# HORN INJURY!  Need Help!



## catholder (Apr 7, 2010)

Our 9 month old billy has a cracked horn that is bleeding all over... he had been butting with a bigger female and that's when we noticed the crack - so we separated him and now he is butting through the fence...
This morning he is bleeding all over - what can we do for him?  We are going to separate him and bandage him - but what would you do or use for this?  
Our first goat horn injury!
Thank You!


----------



## cmjust0 (Apr 7, 2010)

Where is it cracked?  If it's up in the horn itself (more like a split than a crack, I guess), that's not as bad as it could be..  I dunno what the protocol is for that, but I'd probably just wrap it or tape it up and wait it out to see what happens.

If it's cracked at the skull to the point that the whole thing is sorta wiggly or unstable...that's good for a trip to the vet.

A really bloody injury like that would also warrants a shot of tetanus antitoxin here, unless they were pretty recently vaccinated with C/D-T.  And by recent, I mean in the last few months -- no more than 6, but probably more like 4 months prior.

Hopefully it's more like a split and someone here will have better advice.


----------



## Horsefly (Apr 7, 2010)

Wow that's awful, I wish I had some good advice for you but Im still kind of new also.  Let us know how he is doing, I hope for the best for you.


----------



## miron28 (Apr 8, 2010)

this happened to me once before and my goats horn got broke  off at the skull it was just hanging there so i had to pull it off i called the vet he told me to keep it clean. well it got infected so he told me to pour alcohol on it until it healed after about a week it held up and he was fine! 

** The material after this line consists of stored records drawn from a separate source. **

(** * DS1216Clock: a bit-banged driver for the DS1216 real-time clock

    Shallow embedding of [DS1216Clock.ino].  Bytes ([byte], i.e. [uint8_t])
    are integers in [0, 256) with the conversion to [byte] written out as
    [to_byte]; the Arduino pin primitives act on an explicit [world] that
    records every pin operation issued, the levels the chip will present on
    the data line, and the characters sent to the serial monitor. *)

From Stdlib Require Import ZArith Lia String Ascii.
From stdpp Require Import base list.

Local Open Scope Z_scope.

(** ** Bytes *)

(** Conversion of an [int] value to [byte]: reduction modulo 2^8. *)
Definition to_byte (z : Z) : Z := z mod 256.

Definition is_byte (z : Z) : Prop := 0 <= z < 256.

(** The two 4-bit halves of a byte. *)
Definition hi_nibble (b : Z) : Z := b / 16.
Definition lo_nibble (b : Z) : Z := b mod 16.

(** ** BCD conversion functions *)

(** [byte decimal2BCD(byte dec) { return (dec/10)*16 + (dec%10); }]
    The operands are promoted to [int]; for a byte argument the intermediate
    value is at most 25*16+9, so the only wrap-around is the conversion of
    the result to [byte].  The argument is non-negative, so C's truncating
    [/] and [%] are [Z.div] and [Z.modulo]. *)
Definition decimal2BCD (dec : Z) : Z := to_byte ((dec / 10) * 16 + dec mod 10).

(** [byte BCD2Decimal(byte bcd) { return (bcd/16) * 10 + bcd%16; }] *)
Definition BCD2Decimal (bcd : Z) : Z := to_byte ((bcd / 16) * 10 + bcd mod 16).

(** [char* BCD2ASCII(char *str, byte bcd)]: [str[0] = bcd/16 + '0'],
    [str[1] = bcd%16 + '0'], [str[2] = '\0'].  The result is the C string
    held in [str], that is the two characters before the terminator. *)
Definition char_of (z : Z) : ascii := ascii_of_N (Z.to_N (to_byte z)).

Definition BCD2ASCII (bcd : Z) : string :=
  String (char_of (bcd / 16 + 48)) (String (char_of (bcd mod 16 + 48)) EmptyString).

(** ** The board: pins, levels and the observable world *)

(** Pin numbers ([const int] in the sketch). *)
Definition dsDQ0pin : Z := 4.
Definition ds_WEpin : Z := 5.
Definition ds_OEpin : Z := 6.
Definition ds_CEpin : Z := 7.

(** Index of the 1-byte registers on the DS1216. *)
Definition dsSubSecondRegister : nat := 0.
Definition dsSecondsRegister : nat := 1.
Definition dsMinutesRegister : nat := 2.
Definition dsHourRegister : nat := 3.
Definition dsDayRegister : nat := 4.
Definition dsDateRegister : nat := 5.
Definition dsMonthRegister : nat := 6.
Definition dsYearRegister : nat := 7.

(** Control bits in the registers. *)
Definition ds_OSCbit : Z := 0x20.
Definition ds1224bit : Z := 0x80.
Definition dsAMPMbit : Z := 0x20.

Inductive level := LOW | HIGH.
Inductive pin_mode := INPUT | OUTPUT.

(** One call of an Arduino pin primitive.  [DigitalRead] carries the level
    that was sampled. *)
Inductive event :=
| PinMode (pin : Z) (m : pin_mode)
| DigitalWrite (pin : Z) (v : level)
| DigitalRead (pin : Z) (v : level).
(** * Fluid-gradient hero: a shallow embedding of [src/script.js]

    The development follows the class [FluidGradient] (and the guard of
    [PreloaderAnimation.init]) of [src/script.js].

    Conventions of the embedding.
    - JavaScript numbers that carry coordinates, clock readings and colour
      components are rationals ([Q]); the arithmetic of the source
      ([-], [/], [>]) is the exact one.  [NaN] is [None].
    - [frameCount] and the viewport dimensions are integers ([Z]).
    - An object field that is [undefined] until [init] assigns it is an
      [option]; reading a property of [undefined] raises [TypeError].
    - The two render targets are physical objects held in the fields
      [fluidTarget1] and [fluidTarget2]; [currentFluidTarget] and
      [previousFluidTarget] are references ([TargetRef]) to them.
    - What the host returns to the code ([performance.now()],
      [getBoundingClientRect()], [window.innerWidth]) is carried by the
      event that triggers the handler.
    - [renderer.render] appends a [DrawCall] to the GPU log of the host: the
      uniforms of the drawn material, the bound render target and the state
      of both render targets at this moment. *)

From Stdlib Require Import ZArith QArith Bool List Ascii String Lia Lqa.
Import ListNotations.

Local Open Scope Z_scope.

(* ===================================================================== *)
(** * Strings and [parseInt] *)
(* ===================================================================== *)

Module JsString.

(** [s.slice(b, e)] for literal indices [0 <= b <= e]: the characters at
    positions [b .. e-1], fewer when the string is shorter. *)
Definition slice (s : string) (b e : nat) : string :=
  String.substring b (e - b) s.

(** The white space and line terminators skipped by [parseInt], among the
    code units below 256: TAB, LF, VT, FF, CR, SP and NBSP. *)
Definition is_white_space (c : ascii) : bool :=
  let n := Z.of_nat (nat_of_ascii c) in
  ((9 <=? n) && (n <=? 13)) || (n =? 32) || (n =? 160).

Fixpoint trim_start (s : string) : string :=
  match s with
  | String c r => if is_white_space c then trim_start r else s
  | EmptyString => s
  end.

(** Value of a digit in radix 16, [None] for any other character. *)
Definition hex_digit_value (c : ascii) : option Z :=
  let n := Z.of_nat (nat_of_ascii c) in
  if (48 <=? n) && (n <=? 57) then Some (n - 48)
  else if (97 <=? n) && (n <=? 102) then Some (n - 87)
  else if (65 <=? n) && (n <=? 70) then Some (n - 55)
  else None.

Definition is_hex_digit (c : ascii) : bool :=
  match hex_digit_value c with Some _ => true | None => false end.

(** The longest prefix of radix-16 digits, most significant first. *)
Fixpoint hex_prefix (s : string) : list Z :=
  match s with
  | String c r =>
      match hex_digit_value c with
      | Some d => d :: hex_prefix r
      | None => []
      end
  | EmptyString => []
  end.

Definition hex_value (ds : list Z) : Z :=
  fold_left (fun acc d => 16 * acc + d) ds 0.

Definition strip_sign (s : string) : Z * string :=
  match s with
  | String "-"%char r => (-1, r)
  | String "+"%char r => (1, r)
  | _ => (1, s)
  end.

Definition strip_0x (s : string) : string :=
  match s with
  | String "0"%char (String "x"%char r) => r
  | String "0"%char (String "X"%char r) => r
  | _ => s
  end.

(** [parseInt(s, 16)]: leading white space, an optional sign and an
    optional [0x] are dropped, then the longest run of hexadecimal digits
    is read; [NaN] ([None]) when that run is empty. *)
Definition parseInt16 (s : string) : option Z :=
  let '(sign, r) := strip_sign (trim_start s) in
  match hex_prefix (strip_0x r) with
  | [] => None
  | ds => Some (sign * hex_value ds)
  end.

End JsString.
(** C6 (as amended).  For a message from a non-self sender whose text begins
    with the sigil, processing it sends exactly one reply through the
    transport, to the sender, whose command is the text after the sigil up
    to the first space character, lowercased, and performs exactly one
    broadcast of the message event; when every whitespace character after
    the sigil is a space this is the first whitespace-delimited token.  A
    message whose text does not begin with the sigil sends no reply, and a
    batch that is not in notify mode sends nothing. *)
Theorem command_acknowledgement
    (sessionId : string) (sock : handle) (pre post : list WAMessage)
    (msg : WAMessage) (type : string) (orc : nat → MsgOracle) (w : World) :
  let o := orc (length pre) in
  let text := extract_text msg in
  let rm := process_message sessionId sock msg o w in
  let r := on_messages_upsert sessionId sock (pre ++ msg :: post) type orc w in
  fromMe (key msg) = false →
  (JsString.startsWith "/" text = true →
   replies (calls_of rm)
   = [SockSendMessage sock (remoteJid (key msg))
        (String.append "Command received: /"
           (toLowerCase (JsString.split_first " " (JsString.slice1 text))))] ∧
   pushes (calls_of rm)
   = calls_of (broadcast sessionId (EvMessage (remoteJid (key msg)) text (now o)) w) ∧
   JsString.includes " " (JsString.split_first " " (JsString.slice1 text)) = false ∧
   (spaces_only (JsString.slice1 text) = true → command_of text = claimed_command text)) ∧
  (JsString.startsWith "/" text = false → replies (calls_of rm) = []) ∧
  (type ≠ "notify" → calls_of r = []) ∧
  (type = "notify" →
   (∀ j m, pre !! j = Some m → completes m (orc j)) →
   replies (calls_of r)
   = replies (calls_of (on_messages_upsert sessionId sock pre type orc w))
     ++ replies (calls_of rm)
     ++ match result_of rm with
        | Normal _ =>
            replies (calls_of (for_of sessionId sock post orc (S (length pre)) w))
        | Thrown _ => []
        end).
Proof.
  cbv zeta. intros Hme. split; [|split; [|split]].
  - intros Hs.
    assert (He : eligible msg = true).
    { apply eligible_spec. split; [exact Hme|].
      intros Hempty. rewrite Hempty in Hs. discriminate. }
    rewrite process_message_run, He. unfold is_command. rewrite Hs.
    unfold calls_of. cbn [snd]. rewrite replies_app, pushes_app.
    rewrite replies_deliveries, pushes_deliveries, broadcast_run. cbn [snd].
    split; [reflexivity|]. split; [cbn; apply app_nil_r|].
    split; [apply split_first_no_delimiter|].
    intros Hsp. unfold command_of, claimed_command.
    rewrite split_first_space_token by exact Hsp. reflexivity.
  - intros Hs. rewrite process_message_run. unfold is_command. rewrite Hs.
    destruct (eligible msg); unfold calls_of; cbn [snd]; [|reflexivity].
    apply replies_deliveries.
  - intros Ht. unfold on_messages_upsert.
    destruct (decide (type ≠ "notify")); [reflexivity|contradiction].
  - intros -> Hpre. rewrite upsert_reaches by exact Hpre.
    rewrite !replies_app.
    destruct (result_of (process_message sessionId sock msg (orc (length pre)) w));
      reflexivity.
Qed.
(** X19. An import ID is split at its first slash: the text before it
    becomes account_id, the text after it, further slashes included,
    becomes the resource ID under which the group is read; the import then
    returns the data as the read left them and no error, whatever the read
    reports. *)
Theorem import_splits_at_first_slash
    (client : WriteAPI) (d d' : ResourceData) (account group : string)
    (diag : option goerror) :
  Id d = (account ++ "/" ++ group)%string ->
  stringsContains account "/" = false ->
  readGroup Sprintf dSet initIdentifier client
    (SetId group (fst (dSet "account_id" (VString account) d))) = Ret (d', diag) ->
  resourceCloudflareAccessGroupImport Sprintf dSet initIdentifier client d
  = Ret ([d'], None).
Proof.
  intros Hid Hacc Hread.
  unfold resourceCloudflareAccessGroupImport, stringsSplitN2.
  rewrite Hid, (cutSlash_first account group Hacc). cbv zeta.
  rewrite Hread. reflexivity.
Qed.

End GroupImport.

Lemma exampleSet_keeps_id (key : string) (v : value) (d : ResourceData) :
  Id (fst (exampleSet key v d)) = Id d.
Proof. reflexivity. Qed.

Lemma read_keeps_or_clears_id_witness :
  resourceCloudflareAccessGroupRead exampleSprintf exampleSet exampleIdentifier
    exampleClient (exampleGroupData "gone")
  = Ret (SetId "" (exampleGroupData "gone"), None)
  /\ (Id (SetId "" (exampleGroupData "gone")) = Id (exampleGroupData "gone")
      \/ (Id (SetId "" (exampleGroupData "gone")) = "" /\ @None goerror = None
          /\ exists identifier err,
              exampleIdentifier (exampleGroupData "gone") = OK identifier
              /\ match Type_ identifier with
                 | AccountType =>
                     clientAccessGroup exampleClient (Value identifier)
                       (Id (exampleGroupData "gone"))
                 | ZoneType =>
                     clientZoneLevelAccessGroup exampleClient (Value identifier)
                       (Id (exampleGroupData "gone"))
                 end = Err err
              /\ stringsContains (errorText exampleSprintf err) "HTTP status 404" = true)).
Proof.
  split; [reflexivity|].
  apply (read_keeps_or_clears_id exampleSprintf exampleSet exampleIdentifier
           exampleSet_keeps_id exampleClient (exampleGroupData "gone")).
  reflexivity.
Defined.

(** The example delete, evaluated: the read after it fails with the error
    of status 500, and the delete reports nothing. *)
Lemma delete_ignores_read_diagnostics_witness :
  readGroup exampleSprintf exampleSet exampleIdentifier exampleWriteClient
    (exampleGroupData "group-1")
  = Ret (exampleGroupData "group-1",
         Some (wrapError "error finding Access Group %q: %w" ["group-1"]
                 (errorString "HTTP status 500: internal error")))
  /\ resourceCloudflareAccessGroupDelete exampleSprintf exampleSet exampleIdentifier
       exampleWriteClient (exampleGroupData "group-1")
     = Ret (exampleGroupData "group-1", None).
Proof.
  split; [reflexivity|].
  apply (proj1 (delete_ignores_read_diagnostics exampleSprintf exampleSet
                  exampleIdentifier exampleWriteClient (exampleGroupData "group-1")
                  {| Type_ := AccountType; Value := "account-1" |} eq_refl)
           (exampleGroupData "group-1")
           (Some (wrapError "error finding Access Group %q: %w" ["group-1"]
                    (errorString "HTTP status 500: internal error")))).
  - reflexivity.
  - reflexivity.
Defined.


Lemma import_requires_separator_witness :
  resourceCloudflareAccessGroupImport exampleSprintf exampleSet exampleIdentifier
    exampleWriteClient (exampleImportData "group-1")
  = Ret ([], Some (errorString (exampleSprintf invalidImportID ["group-1"]))).
Proof.
  apply (import_requires_separator exampleSprintf exampleSet exampleIdentifier
           exampleWriteClient (exampleImportData "group-1")).
  reflexivity.
Defined.

Lemma import_splits_at_first_slash_witness :
  exists d',
    Id d' = "" /\ Get d' "account_id" = VString "account-1"
    /\ resourceCloudflareAccessGroupImport exampleSprintf exampleSet exampleIdentifier
         exampleWriteClient (exampleImportData "account-1/gone")
       = Ret ([d'], None).
Proof.
  eexists. split; [|split];
    [| |apply (import_splits_at_first_slash exampleSprintf exampleSet exampleIdentifier
               exampleWriteClient (exampleImportData "account-1/gone") _
               "account-1" "gone" None);
        [reflexivity|reflexivity|reflexivity]];
    reflexivity.
Defined.
(** While the catalog breaker is open and its reset timeout has not
    passed, a well-formed creation request is answered with the 503
    "circuit breaker open" at once: no catalog call, no wait, nothing
    stored; the world is as before. *)
Theorem create_trade_offer_while_breaker_open
    (env : Env) (offer_data : TradeOfferCreate.t) (w : World) :
  well_formed_request offer_data →
  state (catalog_circuit_breaker w) = STATE_OPEN →
  now w - opened_at (catalog_circuit_breaker w)
  ≤ reset_timeout (catalog_circuit_breaker w) →
  create_trade_offer env offer_data w
  = (Raise (HTTPException HTTP_503_SERVICE_UNAVAILABLE
              Catalog_service_unavailable_circuit_breaker_open), w).
Proof.
  intros Hwf Hopen Htime. rewrite create_trade_offer_well_formed by done.
  unfold bind at 1. unfold try_except, bind at 1.
  unfold validate_items, run_retry.
  assert (∀ item_ids,
            validate_items_attempt env item_ids w = (Raise CircuitBreakerError, w))
    as Hattempt.
  { intros item_ids. unfold validate_items_attempt, try_except, bind, call, before_call.
    simpl. rewrite Hopen. by rewrite decide_False by lia. }
  destruct (with_retry_three_attempts retry_if_RpcError
              (validate_items_attempt env
                 (TradeOfferCreate.offered_item_ids offer_data
                  ++ TradeOfferCreate.requested_item_ids offer_data))
              (or_introl eq_refl)) as (_ & _ & _ & Hopen_once & _).
  by rewrite (Hopen_once w w (Hattempt _)).
Qed.

(** After two creation requests during an outage the catalog breaker is
    open; the third request is refused without a call. *)
Definition world_outage : World :=
  run outage_env [POST_offer sample_offer; POST_offer sample_offer] (initial_world 0).

Lemma create_trade_offer_while_breaker_open_witness :
  well_formed_request sample_offer ∧
  state (catalog_circuit_breaker world_outage) = STATE_OPEN ∧
  catalog_calls world_outage = 5%nat ∧
  create_trade_offer outage_env sample_offer world_outage
  = (Raise (HTTPException HTTP_503_SERVICE_UNAVAILABLE
              Catalog_service_unavailable_circuit_breaker_open), world_outage).
Proof.
  assert (well_formed_request sample_offer) as Hwf.
  { unfold well_formed_request, sample_offer; simpl. split_and!.
    - discriminate.
    - apply (bool_decide_unpack _). vm_compute. reflexivity.
    - apply (bool_decide_unpack _). vm_compute. reflexivity.
    - intros x Ho Hr. apply list_elem_of_singleton in Hr. subst x.
      revert Ho. apply (bool_decide_unpack _). vm_compute. reflexivity. }
  split; [exact Hwf|]. split; [vm_compute; reflexivity|].
  split; [vm_compute; reflexivity|].
  apply (create_trade_offer_while_breaker_open outage_env sample_offer world_outage Hwf).
  - vm_compute. reflexivity.
  - vm_compute. discriminate.
Defined.

(** ** The read endpoints *)

(** [db.query(TradeOfferDB) ... .all()]: the rows of the table. *)
Definition rows (w : World) : list TradeOfferDB.t := (map_to_list (db w)).*2.

(** [.order_by(TradeOfferDB.created_at.desc())]: most recent first (the
    order among rows with the same [created_at] is the store's). *)
Definition created_at_desc (a b : TradeOfferDB.t) : Prop :=
  TradeOfferDB.created_at b ≤ TradeOfferDB.created_at a.

#[global] Instance created_at_desc_dec a b : Decision (created_at_desc a b).
Proof. unfold created_at_desc. apply _. Defined.

Definition order_by_created_at_desc (query : list TradeOfferDB.t)
    : list TradeOfferDB.t :=
  merge_sort created_at_desc query.

(** [flag is True], and the truth value of an [Optional[bool]]. *)
Definition is_True (flag : option bool) : bool :=
  match flag with Some true => true | _ => false end.

(** [or_] applied to the list [user_filters]. *)
Definition or_ (filters : list (TradeOfferDB.t → bool)) (o : TradeOfferDB.t) : Prop :=
  existsb (fun f => f o) filters = true.

#[global] Instance or_dec filters o : Decision (or_ filters o).
Proof. unfold or_. apply _. Defined.

(** [if status: query = query.filter(TradeOfferDB.status == status.value)];
    every member of the enum is a non-empty string, hence true. *)
Definition filter_status (status : option TradeOfferStatus)
    (query : list TradeOfferDB.t) : list TradeOfferDB.t :=
  match status with
  | Some s => filter (fun o => TradeOfferDB.status o = s) query
  | None => query
  end.

(** [list_trade_offers]; [limit] and [offset] are validated by the
    framework ([ge=1, le=100] and [ge=0]). *)
Definition list_trade_offers (user : string) (status : option TradeOfferStatus)
    (as_proposer as_receiver : option bool) (limit offset : nat) (w : World)
    : list TradeOfferDB.t :=
  let query := rows w in
  let user_filters :=
    (if is_True as_proposer
     then [fun o => bool_decide (TradeOfferDB.proposer_id o = user)] else [])
    ++ (if is_True as_receiver
        then [fun o => bool_decide (TradeOfferDB.receiver_id o = user)] else []) in
  let query :=
    if (match user_filters with [] => true | _ => false end)
       || (is_True as_proposer && is_True as_receiver)
    then filter (fun o => TradeOfferDB.proposer_id o = user ∨
                          TradeOfferDB.receiver_id o = user) query
    else filter (or_ user_filters) query in
  let query := filter_status status query in
  let query := order_by_created_at_desc query in
  take limit (drop offset query).

(** [get_received_offers] and [get_sent_offers]. *)
Definition get_received_offers (user : string) (status : option TradeOfferStatus)
    (limit offset : nat) (w : World) : list TradeOfferDB.t :=
  let query := filter (fun o => TradeOfferDB.receiver_id o = user) (rows w) in
  let query := filter_status status query in
  take limit (drop offset (order_by_created_at_desc query)).

Definition get_sent_offers (user : string) (status : option TradeOfferStatus)
    (limit offset : nat) (w : World) : list TradeOfferDB.t :=
  let query := filter (fun o => TradeOfferDB.proposer_id o = user) (rows w) in
  let query := filter_status status query in
  take limit (drop offset (order_by_created_at_desc query)).

(** [class MatchStatistics] and [get_user_statistics]. *)
Record MatchStatistics := {
  total_offers : nat;
  pending_offers : nat;
  accepted_offers : nat;
  rejected_offers : nat;
  completed_offers : nat
}.

Definition get_user_statistics (user : string) (w : World) : MatchStatistics :=
  let offers :=
    filter (fun o => TradeOfferDB.proposer_id o = user ∨
                     TradeOfferDB.receiver_id o = user) (rows w) in
  let count (s : TradeOfferStatus) :=
    length (filter (fun o => TradeOfferDB.status o = s) offers) in
  {| total_offers := length offers;
     pending_offers := count pending;
     accepted_offers := count accepted;
     rejected_offers := count rejected;
     completed_offers := count completed |}.

(** [get_offers_by_item]: [ARRAY.contains([item_id])] on either list. *)
Definition get_offers_by_item (item : Z) (status : option TradeOfferStatus)
    (w : World) : list TradeOfferDB.t :=
  let query :=
    filter (fun o => item ∈ TradeOfferDB.offered_item_ids o ∨
                     item ∈ TradeOfferDB.requested_item_ids o) (rows w) in
  let query := filter_status status query in
  order_by_created_at_desc query.

Lemma elem_of_rows w o : o ∈ rows w ↔ ∃ k, db w !! k = Some o.
Proof.
  unfold rows. rewrite list_elem_of_fmap. split.
  - intros ([k o'] & -> & H). exists k. by apply elem_of_map_to_list.
  - intros (k & H). exists (k, o). split; [done|]. by apply elem_of_map_to_list.
Qed.

#[global] Instance created_at_desc_total : Total created_at_desc.
Proof. intros a b. unfold created_at_desc. lia. Qed.

#[global] Instance created_at_desc_trans : Transitive created_at_desc.
Proof. intros a b c. unfold created_at_desc. lia. Qed.

Lemma elem_of_order_by query o : o ∈ order_by_created_at_desc query ↔ o ∈ query.
Proof. unfold order_by_created_at_desc. by rewrite merge_sort_Permutation. Qed.

Lemma elem_of_filter_status status query o :
  o ∈ filter_status status query ↔
  o ∈ query ∧ (∀ s, status = Some s → TradeOfferDB.status o = s).
Proof.
  destruct status as [s|]; simpl.
  - rewrite list_elem_of_filter. split.
    + intros [H1 H2]. split; [done|]. by intros s' [= <-].
    + intros [H1 H2]. split; [by apply H2|done].
  - split; [|by intros [? _]]. intros H. split; [done|]. by intros s.
Qed.

Lemma page_sorted limit offset query :
  StronglySorted created_at_desc
    (take limit (drop offset (order_by_created_at_desc query))).
Proof.
  pose proof (StronglySorted_merge_sort created_at_desc query) as Hs.
  fold (order_by_created_at_desc query) in Hs.
  rewrite <- (take_drop offset (order_by_created_at_desc query)) in Hs.
  apply StronglySorted_app_1_r in Hs.
  rewrite <- (take_drop limit (drop offset _)) in Hs.
  by apply StronglySorted_app_1_l in Hs.
Qed.

Lemma elem_of_page limit offset (query : list TradeOfferDB.t) o :
  o ∈ take limit (drop offset query) → o ∈ query.
Proof.
  intros H. eapply elem_of_sublist; [exact H|].
  etrans; [apply sublist_take|apply sublist_drop].
Qed.

(** What [list_trade_offers] returns: at most [limit] rows, most recent
    first, each of them stored, involving the user, of the requested
    status if one is given, and in the requested role if exactly one of
    the two flags is true. *)
Theorem list_trade_offers_sound
    (user : string) (status : option TradeOfferStatus)
    (as_proposer as_receiver : option bool) (limit offset : nat) (w : World) :
  let result := list_trade_offers user status as_proposer as_receiver limit offset w in
  (length result ≤ limit)%nat ∧
  StronglySorted created_at_desc result ∧
  ∀ o, o ∈ result →
    (∃ k, db w !! k = Some o) ∧
    (TradeOfferDB.proposer_id o = user ∨ TradeOfferDB.receiver_id o = user) ∧
    (∀ s, status = Some s → TradeOfferDB.status o = s) ∧
    (is_True as_proposer = true → is_True as_receiver = false →
     TradeOfferDB.proposer_id o = user) ∧
    (is_True as_receiver = true → is_True as_proposer = false →
     TradeOfferDB.receiver_id o = user).
Proof.
  intros result. subst result. unfold list_trade_offers.
  split; [rewrite length_take; lia|]. split; [apply page_sorted|].
  intros o Ho. apply elem_of_page, elem_of_order_by, elem_of_filter_status in Ho
    as [Ho Hstatus].
  destruct (is_True as_proposer), (is_True as_receiver); simpl in Ho;
    apply list_elem_of_filter in Ho as [Hu Ho]; apply elem_of_rows in Ho;
    unfold or_ in Hu; simpl in Hu;
    rewrite ?orb_false_r, ?bool_decide_eq_true in Hu;
    split_and!; try done; try tauto.
Qed.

you should call a vet to check it out


----------



## catholder (Apr 11, 2010)

Our Billy seems to be doing ok - His horns are about 6 inches long - about 2 inches from the end looks like a crack - and that's where the blood comes from.  
We decided to duck tape the whole horn and we took him to a friends place to hang with a younger goat and some llamas.  I think being around the 'big' girls he was getting hit too hard.  
I have will call the vet Mon am to check and see what she thinks.
Thanks!


----------



## MissDanni (Apr 11, 2010)

I wonder if you could use some quickstop? I don't know if it works for goats though?


----------